TASK GOAL
Exactly reproduce the lines from the line that has "rewrite !getButtonPressed_f, setLastLevel_f." down to the last line of the entries, inclusive.

── DATA SHOWN ──

Lemma getDebouncedLevel_setClicks c :
  _getDebouncedLevel (_setClicks b c) = _getDebouncedLevel b.
Proof. apply bit_w_clicks; auto with wf_db. Qed.

Lemma getButtonPressed_setClicks c :
  _getButtonPressed (_setClicks b c) = _getButtonPressed b.
Proof. apply bit_w_clicks; auto with wf_db. Qed.

Lemma getState_setLastLevel v : _getState (_setLastLevel b v) = _getState b.
Proof.
  rewrite !getState_f, setLastLevel_f. apply state_w_bit; auto with wf_db.
Qed.

Lemma getClicks_setLastLevel v : _getClicks (_setLastLevel b v) = _getClicks b.
Proof.
  rewrite !getClicks_f, setLastLevel_f. apply clicks_w_bit; auto with wf_db.
Qed.

Lemma getState_setDebouncedLevel v :
  _getState (_setDebouncedLevel b v) = _getState b.
Proof.
  rewrite !getState_f, setDebouncedLevel_f. apply state_w_bit; auto with wf_db.
Qed.

Lemma getClicks_setDebouncedLevel v :
  _getClicks (_setDebouncedLevel b v) = _getClicks b.
Proof.
  rewrite !getClicks_f, setDebouncedLevel_f. apply clicks_w_bit; auto with wf_db.
Qed.

Lemma getLastLevel_setLastLevel v : _getLastLevel (_setLastLevel b v) = v.
Proof.
  rewrite getLastLevel_f, setLastLevel_f. apply bit_w_bit_same; auto with wf_db.
Qed.

Lemma getDebouncedLevel_setDebouncedLevel v :
  _getDebouncedLevel (_setDebouncedLevel b v) = v.
Proof.
  rewrite getDebouncedLevel_f, setDebouncedLevel_f.
  apply bit_w_bit_same; auto with wf_db.
Qed.

Lemma getDebouncedLevel_setLastLevel v :
  _getDebouncedLevel (_setLastLevel b v) = _getDebouncedLevel b.
Proof.
  rewrite !getDebouncedLevel_f, setLastLevel_f.
  apply bit_w_bit_other; auto with wf_db. discriminate.
Qed.

Lemma getLastLevel_setDebouncedLevel v :
  _getLastLevel (_setDebouncedLevel b v) = _getLastLevel b.
Proof.
  rewrite !getLastLevel_f, setDebouncedLevel_f.
  apply bit_w_bit_other; auto with wf_db. discriminate.
Qed.

Lemma getButtonPressed_setLastLevel v :
  _getButtonPressed (_setLastLevel b v) = _getButtonPressed b.
Proof.
  rewrite !getButtonPressed_f, setLastLevel_f.
  apply bit_w_bit_other; auto with wf_db. discriminate.
Qed.

Lemma getButtonPressed_setDebouncedLevel v :
  _getButtonPressed (_setDebouncedLevel b v) = _getButtonPressed b.
Proof.
  rewrite !getButtonPressed_f, setDebouncedLevel_f.
  apply bit_w_bit_other; auto with wf_db. discriminate.
Qed.

End Fields.

Lemma getState_range b : 0 <= _getState b <= 7.
Proof. apply f_state_range. Qed.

───

ANSWER SECTION
  rewrite !getButtonPressed_f, setLastLevel_f.
  apply bit_w_bit_other; auto with wf_db. discriminate.
Qed.

Lemma getButtonPressed_setDebouncedLevel v :
  _getButtonPressed (_setDebouncedLevel b v) = _getButtonPressed b.
Proof.
  rewrite !getButtonPressed_f, setDebouncedLevel_f.
  apply bit_w_bit_other; auto with wf_db. discriminate.
Qed.

End Fields.

Lemma getState_range b : 0 <= _getState b <= 7.
Proof. apply f_state_range. Qed.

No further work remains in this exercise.